• [Brief] Each line of the data below from the one holding "- apply list_elem_of_singleton" to the one holding "(** ** What a separator separates *)", inclusive, is to be reproduced exactly; no other line belongs in the answer.

• [Exercise material]
(* ===== verification/TextLines.v ===== *)
(** * Lines of a text

    How [strip], [splitlines] and [join] act on a text that is put together from
    lines: what one component writes as a line of a description, another finds
    as a line of it.  At the end, decimal texts: [int(str(n)) == n] for the
    counters that are written into labels and read back. *)
From Stdlib Require Import Ascii.
From stdpp Require Import pretty.
From S2P Require Import Prelude PyStr.

Definition nl : string := String (ascii_of_nat 10) "".

(** A text in which a tilde stands for a double quote. *)
Definition quoted (s : string) : string := map_str (fun c => if Ascii.eqb c "~" then dquote else c) s.

Definition all_space (s : string) : bool := forallb is_space (String.list_ascii_of_string s).

(** A text without line breaks. *)
Definition one_line (s : string) : bool :=
  forallb (fun c => negb (is_line_break c)) (String.list_ascii_of_string s).

(** [str.rstrip]. *)
Definition rstrip (s : string) : string := String.rev (lstrip (String.rev s)).

Lemma strip_unfold s : strip s = rstrip (lstrip s).
Proof. done. Qed.

Lemma lstrip_nil s : lstrip s = "" <-> all_space s = true.
Proof.
  unfold all_space. induction s as [|c s IH]; [done|]. simpl. destruct (is_space c); [exact IH | done].
Qed.

Lemma lstrip_app a b : all_space a = false -> lstrip (a ++ b)%string = (lstrip a ++ b)%string.
Proof.
  unfold all_space. induction a as [|c a IH]; [done|]. simpl. destruct (is_space c); [exact IH | done].
Qed.

Lemma list_ascii_inj a b : String.list_ascii_of_string a = String.list_ascii_of_string b -> a = b.
Proof.
  intros H. apply (f_equal String.string_of_list_ascii) in H.
  by rewrite !String.string_of_list_ascii_of_string in H.
Qed.

Lemma str_rev_app a b : String.rev (a ++ b)%string = (String.rev b ++ String.rev a)%string.
Proof. apply list_ascii_inj. by rewrite list_ascii_app, !list_ascii_rev, list_ascii_app, rev_app_distr. Qed.

Lemma all_space_rev s : all_space (String.rev s) = all_space s.
Proof.
  unfold all_space. rewrite list_ascii_rev. apply Bool.eq_iff_eq_true. rewrite !forallb_forall.
  by setoid_rewrite <-in_rev.
Qed.

Lemma all_space_app a b : all_space (a ++ b)%string = all_space a && all_space b.
Proof. unfold all_space. by rewrite list_ascii_app, forallb_app. Qed.

Lemma rstrip_app a b : all_space b = false -> rstrip (a ++ b)%string = (a ++ rstrip b)%string.
Proof.
  intros H. unfold rstrip. rewrite str_rev_app, lstrip_app by (by rewrite all_space_rev).
  by rewrite str_rev_app, str_rev_involutive.
Qed.

(** Stripping a text that starts and ends in the open leaves its middle alone. *)
Lemma strip_middle a m z :
  lstrip a = a -> all_space a = false -> all_space z = false ->
  strip (a ++ m ++ z)%string = (a ++ m ++ rstrip z)%string.
Proof.
  intros Ha Hsp Hz. rewrite strip_unfold, lstrip_app, Ha, !str_app_assoc by done. by rewrite rstrip_app.
Qed.

(** ** Lines *)

Lemma splitlines_aux_break p t cur :
  exists L, splitlines_aux (p ++ nl ++ t)%string cur = L ++ splitlines_aux t "".
Proof.
  remember (String.length p) as n eqn:Hn. revert p cur Hn.
  induction n as [n IH] using lt_wf_ind. intros [|c p] cur ->; [by exists [String.rev cur]|].
  change (String c p ++ nl ++ t)%string with (String c (p ++ nl ++ t)%string).
  cbn [splitlines_aux String.length] in *.
  assert (Hnext : forall q cur', String.length q <= String.length p ->
            exists L, splitlines_aux (q ++ nl ++ t)%string cur' = L ++ splitlines_aux t "").
  { intros q cur' Hq. apply (IH (String.length q)); [lia | done]. }
  assert (Hcut : forall q, String.length q <= String.length p ->
            exists L, String.rev cur :: splitlines_aux (q ++ nl ++ t)%string "" = L ++ splitlines_aux t "").
  { intros q Hq. destruct (Hnext q "" Hq) as [L HL]. exists (String.rev cur :: L). by rewrite HL. }
  destruct (Ascii.eqb c (ascii_of_nat 13)).
  - destruct p as [|d p]; [by exists [String.rev cur]|].
    change (String d p ++ nl ++ t)%string with (String d (p ++ nl ++ t)%string). cbv beta iota.
    destruct (Ascii.eqb d (ascii_of_nat 10)); [apply Hcut; simpl; lia | exact (Hcut (String d p) (le_n _))].
  - destruct (is_line_break c); [by apply Hcut | by apply Hnext].
Qed.

Lemma splitlines_aux_line line q cur :
  one_line line = true ->
  splitlines_aux (line ++ nl ++ q)%string cur = (String.rev cur ++ line)%string :: splitlines_aux q "".
Proof.
  revert cur. induction line as [|c line IH]; intros cur Hone.
  - by rewrite str_app_nil_r.
  - unfold one_line in Hone. simpl in Hone. apply andb_true_iff in Hone as [Hc Hone].
    apply negb_true_iff in Hc.
    change (String c line ++ nl ++ q)%string with (String c (line ++ nl ++ q)%string). cbn [splitlines_aux].
    destruct (Ascii.eqb c (ascii_of_nat 13)) eqn:E13.
    { apply Ascii.eqb_eq in E13 as ->. done. }
    rewrite Hc, IH by exact Hone. f_equal. apply list_ascii_inj.
    rewrite !list_ascii_app, !list_ascii_rev. simpl. by rewrite <-app_assoc.
Qed.

(** A line of a text is among its lines. *)
Lemma splitlines_line p line q :
  one_line line = true -> line ∈ splitlines (p ++ nl ++ line ++ nl ++ q)%string.
Proof.
  intros Hone. unfold splitlines.
  destruct (splitlines_aux_break p (line ++ nl ++ q)%string "") as [L ->].
  rewrite splitlines_aux_line by done. apply elem_of_app. right. left.
Qed.

Lemma one_line_app a b : one_line (a ++ b)%string = one_line a && one_line b.
Proof. unfold one_line. by rewrite list_ascii_app, forallb_app. Qed.

Lemma join_cons_app sep x (l : list string) :
  l <> [] -> join sep (x :: l) = (x ++ sep ++ join sep l)%string.
Proof. destruct l; [done|]. intros _. unfold join. done. Qed.

Lemma join_app sep (a b : list string) :
  a <> [] -> b <> [] -> join sep (a ++ b) = (join sep a ++ sep ++ join sep b)%string.
Proof.
  intros Ha Hb. induction a as [|x a IH]; [done|]. destruct a as [|y a].
  - by apply join_cons_app.
  - rewrite (join_cons_app _ x (y :: a)), <-!str_app_assoc, <-IH by done. by apply join_cons_app.
Qed.

Lemma join_all_space sep (l : list string) s :
  s ∈ l -> all_space s = false -> all_space (join sep l) = false.
Proof.
  intros Hin Hs. induction l as [|x l IH]; [by apply not_elem_of_nil in Hin|].
  destruct l as [|y l].
  - apply list_elem_of_singleton in Hin as ->. done.
  - rewrite join_cons_app by done. rewrite !all_space_app. apply elem_of_cons in Hin as [-> | Hin].
    + by rewrite Hs.
    + rewrite IH by done. by rewrite !andb_false_r.
Qed.

(** ** Case *)

Lemma lower_app a b : lower (a ++ b)%string = (lower a ++ lower b)%string.
Proof. unfold lower. induction a as [|c a IH]; [done|]. exact (f_equal (String (lower_ascii c)) IH). Qed.

(** ** What a separator separates *)

Lemma before_char_app c p rest : has_char c p = false -> before_char c (p +:+ String c rest) = p.
Proof.
  induction p as [|d p IH].
  - intros _. change ("" +:+ String c rest) with (String c rest). cbn -[Ascii.eqb]. by rewrite Ascii.eqb_refl.
  - change (String d p +:+ String c rest) with (String d (p +:+ String c rest)). cbn -[Ascii.eqb].
    intros [Hd Hp]%orb_false_iff. rewrite Ascii.eqb_sym, Hd. by rewrite IH.
Qed.

Lemma after_char_app c p rest : has_char c p = false -> after_char c (p +:+ String c rest) = rest.
Proof.
  induction p as [|d p IH].
  - intros _. change ("" +:+ String c rest) with (String c rest). cbn -[Ascii.eqb]. by rewrite Ascii.eqb_refl.
  - change (String d p +:+ String c rest) with (String d (p +:+ String c rest)). cbn -[Ascii.eqb].
    intros [Hd Hp]%orb_false_iff. rewrite Ascii.eqb_sym, Hd. by rewrite IH.
Qed.

(** ** Decimal texts

    [int(str(n)) == n] for the counters that the program writes into labels and
    reads back. *)

Definition all_digits (s : string) : bool := forallb is_digit (String.list_ascii_of_string s).

Lemma pretty_char_digit x : (x < 10)%N -> is_digit (pretty_N_char x) = true /\ digit_val (pretty_N_char x) = Z.of_N x.
Proof.
  intros H. assert (Hx : x ∈ [0;1;2;3;4;5;6;7;8;9]%N).
  { assert (x = 0 \/ x = 1 \/ x = 2 \/ x = 3 \/ x = 4 \/ x = 5 \/ x = 6 \/ x = 7 \/ x = 8 \/ x = 9)%N by lia. set_solver. }
  repeat (apply elem_of_cons in Hx as [->|Hx]; [split; reflexivity|]). by apply elem_of_nil in Hx.
Qed.

Lemma pretty_go_digits x s :
  all_digits s = true ->
  all_digits (pretty_N_go x s) = true /\ digits_val 0 (pretty_N_go x s) = digits_val (Z.of_N x) s.
Proof.
  revert s. induction (N.lt_wf_0 x) as [x _ IH]; intros s Hs. destruct (decide (x = 0%N)) as [->|Hx].
  { by rewrite pretty_N_go_0. }
  rewrite pretty_N_go_step by lia.
  destruct (pretty_char_digit (x mod 10)) as [Hd Hv]; [by apply N.mod_lt|].
  assert (Hlt : (x / 10 < x)%N) by (apply N.div_lt; lia).
  destruct (IH _ Hlt (String (pretty_N_char (x mod 10)) s)) as [Ha Hval].
  { unfold all_digits in *. cbn. by rewrite Hd. }
  split; [done|]. rewrite Hval. cbn. rewrite Hv. f_equal.
  rewrite N2Z.inj_div, N2Z.inj_mod. pose proof (Z.div_mod (Z.of_N x) 10). lia.
Qed.

Lemma str_of_Z_digits n : (0 <= n)%Z -> all_digits (str_of_Z n) = true /\ digits_val 0 (str_of_Z n) = n.
Proof.
  intros H. unfold str_of_Z, pretty, pretty_Z. destruct n as [|p|p]; [done| |lia].
  destruct (pretty_go_digits (Npos p) "") as [Ha Hv]; [done|].
  assert (Hp : @pretty N _ (Npos p) = pretty_N_go (Npos p) "") by done.
  change (all_digits (@pretty N _ (Npos p)) = true /\ digits_val 0 (@pretty N _ (Npos p)) = Zpos p).
  by rewrite Hp, Ha, Hv.
Qed.

(** Texts of digits have no spaces, no letters and no sign. *)
Lemma digit_facts c : is_digit c = true ->
  is_space c = false /\ lower_ascii c = c /\ Ascii.eqb c "-" = false /\ Ascii.eqb c "+" = false.
Proof. destruct c as [[] [] [] [] [] [] [] []]; intros H; try discriminate H; repeat split. Qed.

Lemma all_digits_cons c s : all_digits (String c s) = true <-> is_digit c = true /\ all_digits s = true.
Proof. unfold all_digits. cbn. by rewrite andb_true_iff. Qed.

Lemma all_digits_lstrip s : all_digits s = true -> lstrip s = s.
Proof.
  destruct s as [|c s]; [done|]. intros [Hc _]%all_digits_cons. apply digit_facts in Hc as (Hc & _). cbn. by rewrite Hc.
Qed.

Lemma all_digits_rev s : all_digits (String.rev s) = all_digits s.
Proof.
  unfold all_digits. rewrite list_ascii_rev. induction (String.list_ascii_of_string s) as [|c l IH]; [done|].
  cbn [rev]. rewrite forallb_app, IH. cbn. rewrite andb_true_r, andb_comm. done.
Qed.

Lemma all_digits_strip s : all_digits s = true -> strip s = s.
Proof.
  intros H. unfold strip. rewrite (all_digits_lstrip s) by done.
  rewrite all_digits_lstrip by (by rewrite all_digits_rev). apply str_rev_involutive.
Qed.

Lemma all_digits_lower s : all_digits s = true -> lower s = s.
Proof.
  induction s as [|c s IH]; [done|]. intros [Hc Hs]%all_digits_cons. apply digit_facts in Hc as (_ & Hc & _).
  unfold lower in *. cbn. by rewrite Hc, IH.
Qed.

Lemma all_digits_take s : all_digits s = true -> take_while is_digit s = s.
Proof. induction s as [|c s IH]; [done|]. intros [Hc Hs]%all_digits_cons. cbn. by rewrite Hc, IH. Qed.

Lemma py_int_digits s : all_digits s = true -> s <> "" -> py_int s = Some (digits_val 0 s).
Proof.
  intros Hd Hne. unfold py_int. rewrite all_digits_strip by done. destruct s as [|c s]; [done|].
  apply all_digits_cons in Hd as Hc. destruct Hc as [Hc _]. apply digit_facts in Hc as (_ & _ & -> & ->).
  rewrite all_digits_take by done. by rewrite String.eqb_refl.
Qed.

Lemma str_of_Z_nonempty n : str_of_Z n <> "".
Proof.
  intros H. destruct (decide (0 <= n)%Z) as [Hn|Hn].
  - destruct (str_of_Z_digits n Hn) as [_ Hv]. rewrite H in Hv. cbn in Hv. subst n. discriminate H.
  - unfold str_of_Z, pretty, pretty_Z in H. destruct n as [|p|p]; [done|lia|done].
Qed.

Lemma py_int_str_of_Z n : (0 <= n)%Z -> py_int (str_of_Z n) = Some n.
Proof.
  intros Hn. destruct (str_of_Z_digits n Hn) as [Hd Hv].
  by rewrite (py_int_digits _ Hd (str_of_Z_nonempty n)), Hv.
Qed.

• [Solution to this exercise]
  - apply list_elem_of_singleton in Hin as ->. done.
  - rewrite join_cons_app by done. rewrite !all_space_app. apply elem_of_cons in Hin as [-> | Hin].
    + by rewrite Hs.
    + rewrite IH by done. by rewrite !andb_false_r.
Qed.

(** ** Case *)

Lemma lower_app a b : lower (a ++ b)%string = (lower a ++ lower b)%string.
Proof. unfold lower. induction a as [|c a IH]; [done|]. exact (f_equal (String (lower_ascii c)) IH). Qed.

(** ** What a separator separates *)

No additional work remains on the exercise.